→ **PROBLEM REQUIREMENTS**:
In the listing below, the lines starting with the line with "rewrite He, orb_true_r." and going on through the line with "split; [now apply tiny_tx_chars_x_char|]." are to be reproduced exactly, and only those.

•••

(** X4.  tiny_stop_tx is reached exactly once per call when no x_char is
    pending and either transmission is stopped or the ring is empty once
    the call is over, and not at all otherwise: it marks the end of
    transmission, not every firing. *)
Theorem tiny_stop_tx_iff_done
    (cfg : kconfig) (w : world) (port : Z)
    (p : uart_port) (s : uart_state) (t : tty_struct) :
  points_to w port p -> state p = Some s -> wf_xmit cfg (xmit s) ->
  tty s = Some t ->
  exists w' tr p' s',
    tiny_tx_chars cfg port w = Ok tt w' tr /\
    ports w' !! port = Some p' /\ state p' = Some s' /\
    count_ev is_stop_tx tr =
      if (x_char p =? 0)
         && ((stopped t || hw_stopped p) || uart_circ_empty (xmit s'))
      then 1%nat else 0%nat.
Proof.
  intros Hp Hs Hwf Ht. pose proof Hp as [_ Hl].
  destruct (Z.eqb_spec (x_char p) 0) as [Hx|Hx].
  - destruct (uart_circ_empty (xmit s)) eqn:He;
      [|destruct (stopped t || hw_stopped p)%bool eqn:Hst].
    + exists w, [pr_enter_ev "tiny_tx_chars"; pr_enter_ev "tiny_stop_tx"], p, s.
      split; [now apply tiny_tx_chars_empty with (p := p) (s := s)|].
      rewrite He, orb_true_r. repeat split; assumption.
    + exists w, [pr_enter_ev "tiny_tx_chars"; pr_enter_ev "tiny_stop_tx"], p, s.
      split; [now apply tiny_tx_chars_stopped with (p := p) (s := s) (t := t)|].
      repeat split; assumption.
    + pose proof (tiny_tx_chars_drain cfg w port p s t Hp Hx Hs Hwf He Ht Hst)
        as Hrun.
      cbv zeta in Hrun.
      pose proof (pending_nonempty cfg _ Hwf He) as Hn.
      assert (Hr : 0 <= drain_len cfg p s
                     <= uart_circ_chars_pending cfg (xmit s))
        by (unfold drain_len; lia).
      destruct (ring_advance cfg _ _ Hwf Hr) as [Hwf' Hn'].
      eexists _, _, (drain_port cfg p (drain_len cfg p s)), _.
      split; [exact Hrun|].
      split; [apply lookup_insert_eq|].
      split; [exact (drain_port_state cfg p _ s Hs)|].
      cbn [xmit with_xmit andb orb].
      rewrite (empty_iff_pending cfg _ Hwf'), Hn'.
      change (pr_enter_ev "tiny_tx_chars" :: ?l)
        with ([pr_enter_ev "tiny_tx_chars"] ++ l).
      rewrite !count_ev_app, count_ev_xmit_other by reflexivity.
      destruct (Z.ltb _ _), (Z.eqb _ _); reflexivity.
  - exists (upd w port (with_x_char (with_tx p (u32 (icount_tx p + 1))) 0)),
      [pr_enter_ev "tiny_tx_chars"; pr_info_x_char (x_char p)],
      (with_x_char (with_tx p (u32 (icount_tx p + 1))) 0), s.
    split; [now apply tiny_tx_chars_x_char|].
    split; [apply lookup_insert_eq|].
    split; [exact Hs|reflexivity].
Qed.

•••

→ **SOLUTION FOR THIS TASK**:
      rewrite He, orb_true_r. repeat split; assumption.
    + exists w, [pr_enter_ev "tiny_tx_chars"; pr_enter_ev "tiny_stop_tx"], p, s.
      split; [now apply tiny_tx_chars_stopped with (p := p) (s := s) (t := t)|].
      repeat split; assumption.
    + pose proof (tiny_tx_chars_drain cfg w port p s t Hp Hx Hs Hwf He Ht Hst)
        as Hrun.
      cbv zeta in Hrun.
      pose proof (pending_nonempty cfg _ Hwf He) as Hn.
      assert (Hr : 0 <= drain_len cfg p s
                     <= uart_circ_chars_pending cfg (xmit s))
        by (unfold drain_len; lia).
      destruct (ring_advance cfg _ _ Hwf Hr) as [Hwf' Hn'].
      eexists _, _, (drain_port cfg p (drain_len cfg p s)), _.
      split; [exact Hrun|].
      split; [apply lookup_insert_eq|].
      split; [exact (drain_port_state cfg p _ s Hs)|].
      cbn [xmit with_xmit andb orb].
      rewrite (empty_iff_pending cfg _ Hwf'), Hn'.
      change (pr_enter_ev "tiny_tx_chars" :: ?l)
        with ([pr_enter_ev "tiny_tx_chars"] ++ l).
      rewrite !count_ev_app, count_ev_xmit_other by reflexivity.
      destruct (Z.ltb _ _), (Z.eqb _ _); reflexivity.
  - exists (upd w port (with_x_char (with_tx p (u32 (icount_tx p + 1))) 0)),
      [pr_enter_ev "tiny_tx_chars"; pr_info_x_char (x_char p)],
      (with_x_char (with_tx p (u32 (icount_tx p + 1))) 0), s.
    split; [now apply tiny_tx_chars_x_char|].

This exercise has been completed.